Première bonne nouvelle: durant la semaine écoulée, rien n’a filtré dans la presse du changement de stratégie vis-à-vis de la Libye discrètement préparé par les Affaires étrangères. Ce détail n’est pas anecdotique. Affaibli par les fuites à répétition, le Conseil fédéral a su imposer la confidentialité sur le document de travail élaboré par les diplomates. Il a ainsi pu valider hier le nouveau cap en toute sérénité.

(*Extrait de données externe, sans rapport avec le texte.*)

(** The rows that go, and what they are *)
Lemma retained_rows now policy js :
  NoDup (Job_id <$> js) →
  let cutoff := RetentionPolicy_cutoff_str now policy in
  let keep_last := RetentionPolicy_keep_last_i64 policy in
  ∃ newest oldest, retained now policy (jmap js) newest oldest ∧
    length (List.filter Job_is_terminal js) = length newest + length oldest ∧
    expired_ids cutoff keep_last (map row_of js) = map row_id (map row_of oldest) ∧
    length (List.filter (expired cutoff keep_last) (ranked (map row_of js))) = length oldest.
Proof.
  intros Hnd cutoff keep_last.
  destruct (ranked_split cutoff keep_last (map row_of js)) as (nr & or & Hr & Hperm & Hs & Hexp & Hkept).
  destruct (newest_bounds cutoff keep_last nr) as [Hcut Hlast]; [apply keep_last_i64_nonneg | done |].
  pose proof (oldest_reason cutoff keep_last nr or Hs) as Hreason.
  assert (Hids : expired_ids cutoff keep_last (map row_of js) = map row_id or).
  { unfold expired_ids. rewrite Hexp, <-(map_map snd row_id). f_equal. apply imap_number_fst. }
  assert (Hlen : length (List.filter (expired cutoff keep_last) (ranked (map row_of js))) = length or)
    by (rewrite Hexp; apply length_imap).
  assert (Hall : Forall (λ x, expired cutoff keep_last x = true)
    (imap (λ i r, (1 + length nr + i, r)) or)) by (rewrite <-Hexp; apply filter_forall).
  specialize (Hreason Hall). rewrite filter_map in Hperm.
  rewrite (filter_ext_all _ Job_is_terminal js row_is_terminal_row_of) in Hperm.
  apply Permutation_map_inv in Hperm as (l & Hl & Hperm). symmetry in Hl.
  apply map_eq_app in Hl as (newest & oldest & -> & <- & <-).
  assert (Hrow : ∀ j l, j ∈ l → row_of j ∈ map row_of l) by (intros j l Hj; by apply list_elem_of_fmap_2).
  exists newest, oldest. split_and!; [split| |done|by rewrite length_map in Hlen].
  - rewrite <-Hperm. unfold jobs_of. by rewrite (jmap_values js Hnd).
  - intros a b Ha Hb. rewrite <-!effective_at_row_of.
    exact (StronglySorted_app_between (λ a b, newest_first a b = true) _ _ _ _ Hs (Hrow _ _ Ha) (Hrow _ _ Hb)).
  - intros a c Ha Hc. rewrite <-effective_at_row_of. by apply (Hcut _ c (Hrow _ _ Ha)).
  - intros n Hn. rewrite <-(length_map row_of). by apply Hlast.
  - intros b Hb. rewrite <-effective_at_row_of, <-(length_map row_of newest). by apply Hreason, Hrow.
  - by rewrite Hperm, length_app.
Qed.

Lemma delete_expired js oldest :
  let p := λ r, bool_decide (row_id r ∈ map row_id (map row_of oldest)) in
  let gone := λ j, bool_decide (Job_id j ∈ Job_id <$> oldest) in
  delete_rows p (map row_of js) =
    (length (List.filter gone js), map row_of (List.filter (λ j, negb (gone j)) js)).
Proof.
  intros p gone.
  assert (Hp : ∀ j, p (row_of j) = gone j).
  { intros j. apply bool_decide_ext. rewrite map_map. cbn. rewrite !list_elem_of_fmap.
    split; intros (k & Hk & Hin); exists k; (split; [|done]); [by apply Uuid_to_string_inj|by rewrite Hk]. }
  unfold delete_rows. rewrite !filter_map, length_map.
  by rewrite (filter_ext_all _ _ js Hp), (filter_ext_all _ _ js (λ j, f_equal negb (Hp j))).
Qed.

(** The rows of a terminal list that go are as many as it has. *)
Lemma gone_length js newest oldest :
  NoDup (Job_id <$> js) → newest ++ oldest ≡ₚ List.filter Job_is_terminal js →
  let gone := λ j, bool_decide (Job_id j ∈ Job_id <$> oldest) in
  length (List.filter gone js) = length oldest ∧
  length (List.filter Job_is_terminal (List.filter (λ j, negb (gone j)) js)) = length newest.
Proof.
  intros Hnd Hperm gone.
  assert (Hin : ∀ j, j ∈ newest ++ oldest → j ∈ js ∧ Job_is_terminal j = true).
  { intros j Hj. rewrite Hperm in Hj. by apply filter_elem_of. }
  assert (Hgone : ∀ j, j ∈ js → gone j = true → j ∈ oldest).
  { intros j Hj (k & Hk & Hko)%bool_decide_eq_true%list_elem_of_fmap.
    destruct (Hin k) as [Hkj _]; [apply elem_of_app; by right|].
    assert (jmap js !! Job_id j = Some j) as Hj1 by by apply jmap_lookup_elem.
    assert (jmap js !! Job_id j = Some k) as Hj2 by by apply jmap_lookup_elem. congruence. }
  assert (HndT : NoDup (newest ++ oldest)).
  { rewrite Hperm. apply (NoDup_fmap_1 Job_id). by apply NoDup_fmap_filter. }
  apply NoDup_app in HndT as (Hn & Hdis & Ho).
  assert (Hold : List.filter gone js ≡ₚ oldest).
  { apply NoDup_Permutation; [apply (NoDup_fmap_1 Job_id); by apply NoDup_fmap_filter|done|].
    intros j. rewrite filter_elem_of. split; [intros [? ?]; by apply Hgone|]. intros Hj.
    split; [apply Hin, elem_of_app; by right|]. apply bool_decide_eq_true. by apply list_elem_of_fmap_2. }
  assert (Hnew : List.filter Job_is_terminal (List.filter (λ j, negb (gone j)) js) ≡ₚ newest).
  { apply NoDup_Permutation; [apply (NoDup_fmap_1 Job_id); by do 2 apply NoDup_fmap_filter|done|].
    intros j. rewrite !filter_elem_of, negb_true_iff. split.
    - intros [[Hj Hg] Ht]. assert (j ∈ newest ++ oldest) as [?|Hjo]%elem_of_app; [|done|].
      { rewrite Hperm. by apply filter_elem_of. }
      exfalso. apply bool_decide_eq_false in Hg. by apply Hg, list_elem_of_fmap_2.
    - intros Hj. destruct (Hin j) as [Hjs Ht]; [apply elem_of_app; by left|]. split; [|done].
      split; [done|]. destruct (gone j) eqn:Hg; [|done]. exfalso. exact (Hdis j Hj (Hgone j Hjs Hg)). }
  by rewrite Hold, Hnew.
Qed.

Lemma retained_disabled now policy m newest oldest :
  RetentionPolicy_is_disabled policy = true → retained now policy m newest oldest → oldest = [].
Proof.
  unfold RetentionPolicy_is_disabled. intros [Ha%bool_decide_eq_true Hk%bool_decide_eq_true]%andb_prop Hr.
  destruct oldest as [|j oldest]; [done|].
  destruct (retained_reason _ _ _ _ _ Hr j (list_elem_of_here _ _)) as [(c & Hc & _)|(n & Hn & _)].
  - unfold RetentionPolicy_cutoff_str in Hc. by rewrite Ha in Hc.
  - unfold RetentionPolicy_keep_last_i64 in Hn. by rewrite Hk in Hn.
Qed.

Lemma without_nil m : without [] m = m.
Proof. unfold without, delete_where. apply map_filter_id. intros i j _. by apply bool_decide_eq_false, not_elem_of_nil. Qed.

Lemma count_terminal_row_of js :
  count_terminal (map row_of js) = N.of_nat (length (List.filter Job_is_terminal js)).
Proof.
  unfold count_terminal. rewrite filter_map, length_map. do 2 f_equal.
  apply filter_ext_all, row_is_terminal_row_of.
Qed.

(** With retention disabled, both calls only count. *)
Lemma disabled_report_spec b js newest :
  length (List.filter Job_is_terminal js) = length newest →
  NoDup (Job_id <$> js) → Forall sqlite_storable js →
  op_spec b (map row_of js)
    (db_bind db_conn (λ _,
     db_bind (db_query "failed to count jobs" (λ rows, Ok (count_terminal rows))) (λ kept,
     db_ret {| PruneReport_deleted := 0; PruneReport_kept := kept |})))
    (jmap js) (retention_report newest []) (jmap js).
Proof.
  intros Hlen Hnd Hst. assert (Herr : sqlite_rep_rows (map row_of js) (jmap js)) by by exists js.
  apply (spec_bind _ _ _ _ (λ _, eq (map row_of js))); [by apply spec_conn|]. intros _ ? <-.
  apply (spec_bind _ _ _ _ (λ k r, k = N.of_nat (length newest) ∧ map row_of js = r)).
  { apply spec_query; [|done]. by rewrite count_terminal_row_of, Hlen. }
  intros ? ? [-> <-]. by apply spec_ret.
Qed.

En suspendant l’accord passé avec Tripoli par le président Merz, le Conseil fédéral ne fait qu’appliquer le droit international: l’accord n’est pas respecté par la Libye depuis plusieurs jours, il n’est donc plus applicable par la Suisse. Simultanément, le Conseil fédéral délivre surtout un message à usage interne. Il dit aux Suisses qu’il ne se laisse plus ridiculiser par un Etat cynique et imprévisible. C’est le minimum attendu des autorités suisses. Cela a pris trop de temps, mais au moins le pas est-il franchi: deuxième bonne nouvelle!

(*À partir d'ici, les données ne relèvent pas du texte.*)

(* ===== verification/MemoryJobs.v ===== *)
(** * The in-memory job store

    The jobs of [InMemoryStore] in [crates/voom-domain/src/test_support.rs]: a
    hash map behind a lock, against which the job manager is also run. Pruning
    is a stub there. *)
From S2P Require Import Prelude Json Plan Jobs JobSpec.

(** The order in which a hash map keyed by identifiers, and one keyed by
    statuses, is traversed. *)
Class JobHashOrder := {
  jobs_values : gmap Uuid Job → list Job;
  jobs_values_perm m : jobs_values m ≡ₚ (map_to_list m).*2;
  status_keys : list JobStatus → list JobStatus;
  status_keys_nodup l : NoDup (status_keys l);
  status_keys_elem l k : k ∈ status_keys l ↔ k ∈ l;
}.

Record InMemoryStore : Type := { InMemoryStore_jobs : gmap Uuid Job }.

(** [Iterator::min_by_key]: the first of the least elements. *)
Fixpoint min_by {A} (leb : A → A → bool) (l : list A) : option A :=
  match l with
  | [] => None
  | x :: l =>
      match min_by leb l with
      | None => Some x
      | Some y => Some (if leb x y then x else y)
      end
  end.

(** [slice::sort_by], which is stable. *)
Fixpoint insert_by {A} (leb : A → A → bool) (x : A) (l : list A) : list A :=
  match l with
  | [] => [x]
  | y :: l => if leb x y then x :: y :: l else y :: insert_by leb x l
  end.

Definition sort_by {A} (leb : A → A → bool) (l : list A) : list A :=
  foldr (insert_by leb) [] l.

(** [priority] ascending, then [created_at] descending *)
Definition list_leb (a b : Job) : bool :=
  (Job_priority a <? Job_priority b)%Z
  || (Job_priority a =? Job_priority b)%Z && (Job_created_at b <=? Job_created_at a)%Z.

Section memory.
Context `{UuidText} `{JobHashOrder}.

Definition mem_create_job (j : Job) (s : InMemoryStore) : result VoomError Uuid * InMemoryStore :=
  (Ok (Job_id j), {| InMemoryStore_jobs := <[Job_id j := j]> (InMemoryStore_jobs s) |}).

Definition mem_job (id : Uuid) (s : InMemoryStore)
    : result VoomError (option Job) * InMemoryStore :=
  (Ok (InMemoryStore_jobs s !! id), s).

Definition mem_update_job (id : Uuid) (u : JobUpdate) (s : InMemoryStore)
    : result VoomError unit * InMemoryStore :=
  match InMemoryStore_jobs s !! id with
  | None => (Err (VoomError_Storage StorageErrorKind_NotFound
                    ("job " +:+ Uuid_to_string id +:+ " not found")), s)
  | Some j =>
      (Ok tt, {| InMemoryStore_jobs := <[id := apply_update u j]> (InMemoryStore_jobs s) |})
  end.

(** The key of a job is its own id, so that [get_mut(&id).unwrap()] finds it; the
    branch of the panic is never taken ([memory_laws]). *)
Definition mem_claim_next_job (now : DateTime) (worker_id : string) (s : InMemoryStore)
    : result VoomError (option Job) * InMemoryStore :=
  let jobs := InMemoryStore_jobs s in
  match Job_id <$> min_by claim_leb (List.filter is_pending (jobs_values jobs)) with
  | Some id =>
      match jobs !! id with
      | Some j =>
          let j' := claimed now worker_id j in
          (Ok (Some j'), {| InMemoryStore_jobs := <[id := j']> jobs |})
      | None => (Ok None, s)
      end
  | None => (Ok None, s)
  end.

Definition mem_claim_job_by_id (now : DateTime) (job_id : Uuid) (worker_id : string)
    (s : InMemoryStore) : result VoomError (option Job) * InMemoryStore :=
  match InMemoryStore_jobs s !! job_id with
  | Some j =>
      if is_pending j then
        let j' := claimed now worker_id j in
        (Ok (Some j'), {| InMemoryStore_jobs := <[job_id := j']> (InMemoryStore_jobs s) |})
      else (Ok None, s)
  | None => (Ok None, s)
  end.

Definition mem_list_jobs (filters : JobFilters) (s : InMemoryStore)
    : result VoomError (list Job) * InMemoryStore :=
  let result :=
    sort_by list_leb
      (List.filter (λ j, match JobFilters_status filters with
                         | None => true
                         | Some s => bool_decide (Job_status j = s)
                         end) (jobs_values (InMemoryStore_jobs s))) in
  let result := match JobFilters_offset filters with
                | Some offset => drop (N.to_nat offset) result
                | None => result
                end in
  let result := match JobFilters_limit filters with
                | Some limit => take (N.to_nat limit) result
                | None => result
                end in
  (Ok result, s).

Definition mem_count_jobs_by_status (s : InMemoryStore)
    : result VoomError (list (JobStatus * u64)) * InMemoryStore :=
  let jobs := jobs_values (InMemoryStore_jobs s) in
  (Ok (map (λ k, (k, N.of_nat (length (List.filter (λ j, bool_decide (Job_status j = k)) jobs))))
           (status_keys (map Job_status jobs))), s).

Definition mem_delete_jobs (status : option JobStatus) (s : InMemoryStore)
    : result VoomError u64 * InMemoryStore :=
  let jobs := InMemoryStore_jobs s in
  let jobs' :=
    match status with
    | Some st => filter (λ kv, Job_status kv.2 ≠ st) jobs
    | None => filter (λ kv, ¬ Is_true (Job_is_terminal kv.2)) jobs
    end in
  (Ok (N.of_nat (size jobs - size jobs')), {| InMemoryStore_jobs := jobs' |}).

(** Not implemented by the store: it reports an empty result. *)
Definition mem_prune_old_jobs (now : DateTime) (policy : RetentionPolicy) (s : InMemoryStore)
    : result VoomError PruneReport * InMemoryStore :=
  (Ok {| PruneReport_deleted := 0; PruneReport_kept := 0 |}, s).

Definition mem_count_old_jobs (now : DateTime) (policy : RetentionPolicy) (s : InMemoryStore)
    : result VoomError PruneReport * InMemoryStore :=
  (Ok {| PruneReport_deleted := 0; PruneReport_kept := 0 |}, s).

Definition mem_oldest_job_created_at (s : InMemoryStore)
    : result VoomError (option DateTime) * InMemoryStore :=
  (Ok (min_by Z.leb (map Job_created_at (jobs_values (InMemoryStore_jobs s)))), s).

#[export] Instance InMemoryStore_JobStorage : JobStorage InMemoryStore := {|
  create_job := mem_create_job;
  job := mem_job;
  update_job := mem_update_job;
  claim_next_job := mem_claim_next_job;
  claim_job_by_id := mem_claim_job_by_id;
  list_jobs := mem_list_jobs;
  count_jobs_by_status := mem_count_jobs_by_status;
  delete_jobs := mem_delete_jobs;
  prune_old_jobs := mem_prune_old_jobs;
  count_old_jobs := mem_count_old_jobs;
  oldest_job_created_at := mem_oldest_job_created_at;
|}.
End memory.

(** * Facts about the in-memory store

    It keeps the contract of [JobSpec] for all jobs. *)

Section facts.
Context `{UuidText} `{JobHashOrder}.

(** Every job is stored under its own identifier. *)
Definition memory_rep (s : InMemoryStore) (m : gmap Uuid Job) : Prop :=
  InMemoryStore_jobs s = m ∧ map_Forall (λ id j, Job_id j = id) m.

Lemma min_by_spec {A} (leb : A → A → bool) l :
  (∀ a b, leb a b = true ∨ leb b a = true) →
  (∀ a b c, leb a b = true → leb b c = true → leb a c = true) →
  match min_by leb l with
  | None => l = []
  | Some x => x ∈ l ∧ ∀ y, y ∈ l → leb x y = true
  end.
Proof.
  intros Htot Htr. induction l as [|x l IH]; [done|]. simpl.
  destruct (min_by leb l) as [y|].
  - destruct IH as [Hy Hmin]. destruct (leb x y) eqn:Hxy.
    + split; [by left|]. intros z [->|Hz]%elem_of_cons; [by destruct (Htot x x)|].
      by eapply Htr, Hmin.
    + split; [by right|]. intros z [->|Hz]%elem_of_cons; [|by apply Hmin].
      destruct (Htot x y); congruence.
  - subst l. split; [by left|]. intros z [->|Hz]%elem_of_cons; [by destruct (Htot x x)|].
    by apply elem_of_nil in Hz.
Qed.

Lemma elem_of_jobs_values m j : j ∈ jobs_values m ↔ ∃ id, m !! id = Some j.
Proof.
  rewrite jobs_values_perm, list_elem_of_fmap. split.
  - intros ([id k] & -> & Hin). exists id. by apply elem_of_map_to_list.
  - intros [id Hid]. exists (id, j). split; [done|]. by apply elem_of_map_to_list.
Qed.

(** The job [min_by_key] selects *)
Lemma memory_first_pending m :
  map_Forall (λ id j, Job_id j = id) m →
  first_pending m (min_by claim_leb (List.filter is_pending (jobs_values m))).
Proof.
  intros Hk. pose proof (min_by_spec claim_leb (List.filter is_pending (jobs_values m))
    claim_leb_total claim_leb_trans) as Hmin.
  assert (Hin : ∀ j, j ∈ List.filter is_pending (jobs_values m) ↔
                     (∃ id, m !! id = Some j) ∧ is_pending j = true).
  { intros j. by rewrite list_elem_of_In, List.filter_In, <-list_elem_of_In, elem_of_jobs_values. }
  destruct (min_by _ _) as [j|]; simpl.
  - destruct Hmin as [Hj Hmin]. apply Hin in Hj as [[id Hid] Hp].
    pose proof (Hk id j Hid) as <-. split_and!; [done..|].
    intros id k Hid' Hp'. apply Hmin, Hin. eauto.
  - intros id j Hid. destruct (is_pending j) eqn:Hp; [|done]. exfalso.
    apply (not_elem_of_nil j). rewrite <-Hmin. apply Hin. eauto.
Qed.

Lemma memory_claim_first now w o m :
  map_Forall (λ id j, Job_id j = id) m →
  map_Forall (λ id j, Job_id j = id) (claim_first now w o m).
Proof. intros Hk. destruct o; [|done]. by apply map_Forall_insert_2. Qed.

Lemma memory_claim_next_law s m now w :
  memory_rep s m → ∃ o, first_pending m o ∧
    answers memory_rep (mem_claim_next_job now w s) m (claimed now w <$> o)
      (claim_first now w o m).
Proof.
  intros [Hs Hk]. eexists. split; [by apply memory_first_pending|].
  unfold mem_claim_next_job. rewrite Hs.
  pose proof (memory_first_pending m Hk) as Hfp.
  destruct (min_by _ _) as [j|]; cbn in *; [|done].
  destruct Hfp as (Hj & _ & _). rewrite Hj. cbn.
  split; [done|]. split; [done|]. by apply (memory_claim_first now w (Some j)).
Qed.

Lemma memory_claim_by_id_law s m now id w :
  memory_rep s m →
  answers memory_rep (mem_claim_job_by_id now id w s) m
    (claimed now w <$> pending_at id m) (claim_first now w (pending_at id m) m).
Proof.
  intros [Hs Hk]. unfold mem_claim_job_by_id, pending_at. rewrite Hs.
  destruct (m !! id) as [j|] eqn:Hj; [|done]. cbn. pose proof (Hk id j Hj) as <-.
  destruct (is_pending j); [|done]. cbn.
  split; [done|]. split; [done|]. by apply (memory_claim_first now w (Some j)).
Qed.

Lemma memory_update_law s m id u :
  memory_rep s m →
  answers memory_rep (mem_update_job id u s) m tt (alter (apply_update u) id m).
Proof.
  intros [Hs Hk]. unfold mem_update_job. rewrite Hs. destruct (m !! id) as [j|] eqn:Hj; [|done].
  split; [done|]. cbn. split.
  - cbn. apply map_eq. intros i. destruct (decide (i = id)) as [->|]; by simplify_map_eq.
  - intros i k. rewrite lookup_alter_Some. intros [(-> & k' & Hk' & ->)|[_ Hk']].
    + rewrite apply_update_id. by apply Hk.
    + by apply Hk.
Qed.

Lemma insert_by_perm {A} (leb : A → A → bool) x l : insert_by leb x l ≡ₚ x :: l.
Proof.
  induction l as [|y l IH]; [done|]. simpl. destruct (leb x y); [done|]. rewrite IH. constructor.
Qed.

Lemma sort_by_perm {A} (leb : A → A → bool) l : sort_by leb l ≡ₚ l.
Proof. induction l as [|x l IH]; [done|]. cbn. by rewrite insert_by_perm, IH. Qed.

Lemma memory_delete_law s m status :
  memory_rep s m →
  answers memory_rep (mem_delete_jobs status s) m
    (N.of_nat (size m - size (delete_where (deleted_by status) m)))
    (delete_where (deleted_by status) m).
Proof.
  intros [Hs Hk]. unfold mem_delete_jobs. rewrite Hs.
  assert (Hd : match status with
               | Some st => filter (λ kv : Uuid * Job, Job_status kv.2 ≠ st) m
               | None => filter (λ kv : Uuid * Job, ¬ Is_true (Job_is_terminal kv.2)) m
               end = delete_where (deleted_by status) m).
  { destruct status as [st|]; apply map_filter_ext; intros i j _; simpl.
    - by rewrite bool_decide_eq_false.
    - destruct (Job_is_terminal j); naive_solver. }
  unfold answers. cbn. rewrite Hd. split; [done|]. split; [done|].
  intros i j. unfold delete_where. rewrite map_lookup_filter_Some. intros [Hj _]. by apply Hk.
Qed.

#[export] Program Instance memory_laws : JobStoreLaws InMemoryStore := {|
  rep := memory_rep;
  storable _ := True;
  claim_next_job_law := memory_claim_next_law;
  claim_job_by_id_law := memory_claim_by_id_law;
  delete_jobs_law := memory_delete_law;
|}.
Next Obligation. intros s m id j [_ Hk]. apply Hk. Qed.
Next Obligation. done. Qed.
Next Obligation. done. Qed.
Next Obligation.
  intros s m j [<- Hk] _ _. split; [done|]. split; [done|]. by apply map_Forall_insert_2.
Qed.
Next Obligation. intros s m id [<- Hk]. split; [done|]. done. Qed.
Next Obligation. intros s m id u Hs _. by apply memory_update_law. Qed.
Next Obligation.
  intros s m status [<- Hk]. eexists. split; [|split; [done|done]].
  cbn. rewrite sort_by_perm. by rewrite jobs_values_perm.
Qed.
End facts.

Associé aux restrictions que Berne a commencé à imposer à la délivrance de visas aux Libyens, le gel de l’accord exprime une réévaluation des priorités de la Suisse. Les otages ne sont plus placés au tout premier plan. Le but n’est plus leur libération à n’importe quel prix et dans les plus brefs délais. Bien sûr, il ne s’agit pas d’oublier ni d’abandonner les deux hommes d’affaires à leur funeste sort. Mais il était devenu impératif de replacer au cœur de la stratégie helvétique l’honneur de la Suisse, la crédibilité et la dignité de ses institutions.

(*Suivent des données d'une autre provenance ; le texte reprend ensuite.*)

Record kernel_ok k : Prop := {
  kernel_sorted : prio_sorted (Kernel_subscribers k);
  kernel_names : NoDup (Subscriber_plugin_name <$> Kernel_subscribers k);
  kernel_named s : s ∈ Kernel_subscribers k →
    Subscriber_plugin_name s = Plugin_name (Subscriber_handler s);
  kernel_registry n p : Kernel_registry k !! n = Some p ↔
    ∃ s, s ∈ Kernel_subscribers k ∧ Subscriber_plugin_name s = n ∧ Subscriber_handler s = p;
  kernel_claims s t c d : s ∈ Kernel_subscribers k → t ∈ Kernel_subscribers k →
    Subscriber_plugin_name s ≠ Subscriber_plugin_name t →
    c ∈ Plugin_capabilities (Subscriber_handler s) →
    d ∈ Plugin_capabilities (Subscriber_handler t) → ~ conflicting c d;
}.

Lemma kernel_ok_new : kernel_ok Kernel_new.
Proof.
  split; simpl; [constructor|constructor|set_solver| |set_solver].
  intros n p. rewrite lookup_empty. set_solver.
Qed.

(** The claims of [p] are free of conflicts with the plugins of [k]. *)
Definition claims_free k (p : Plugin W) : Prop :=
  ∀ n q c d, Kernel_registry k !! n = Some q → n ≠ Plugin_name p →
    c ∈ Plugin_capabilities p → d ∈ Plugin_capabilities q → ~ conflicting c d.

Lemma check_collisions_spec k p :
  check_capability_collisions k p = Ok tt ↔ claims_free k p.
Proof.
  unfold check_capability_collisions, claims_free.
  match goal with |- context [match ?l with [] => _ | _ => _ end] => set (conf := l) end.
  assert (conf = [] ↔ ∀ e, e ∉ conf) as Hnil.
  { destruct conf as [|e l]; [set_solver|]. split; [done|]. intros Hn. destruct (Hn e). by left. }
  assert ((match conf with [] => Ok tt | e :: _ => Err e end) = Ok tt ↔ conf = []) as ->
    by (by destruct conf).
  rewrite Hnil. unfold conf. split.
  - intros Hn n q c d Hq Hne Hc Hd Hcf. apply (capability_conflict_spec (Plugin_name p) n) in Hcf
      as [e He]. apply (Hn e). apply list_elem_of_bind. exists c. split; [|done].
    apply list_elem_of_bind. exists (n, q). rewrite bool_decide_false by done.
    rewrite hash_iter_perm, elem_of_map_to_list. split; [|done].
    apply list_elem_of_omap. eauto.
  - intros Hf e (c & He & Hc)%list_elem_of_bind.
    apply list_elem_of_bind in He as ([n q] & He & Hnq).
    rewrite hash_iter_perm, elem_of_map_to_list in Hnq. case_bool_decide; [set_solver|].
    apply list_elem_of_omap in He as (d & Hd & He).
    eapply Hf; [done..|]. apply (capability_conflict_spec (Plugin_name p) n). by eexists.
Qed.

Le Conseil fédéral reconnaît ainsi que le dénouement n’est pas mûr. Il faudra du temps, beaucoup de temps pour renouer un dialogue constructif avec Tripoli. En attendant, moins le Conseil fédéral s’exprimera publiquement sur les deux otages, moins ceux-ci seront utiles à leurs ravisseurs. Cela n’empêche absolument pas une médiatisation de leur drame par leurs proches et ceux qui les soutiennent. Ni une médiatisation internationale des images des souffrances infligées par le couple Kadhafi à leurs deux domestiques. Le leader libyen et son clan n’ont aucun intérêt à une campagne salissant leur image.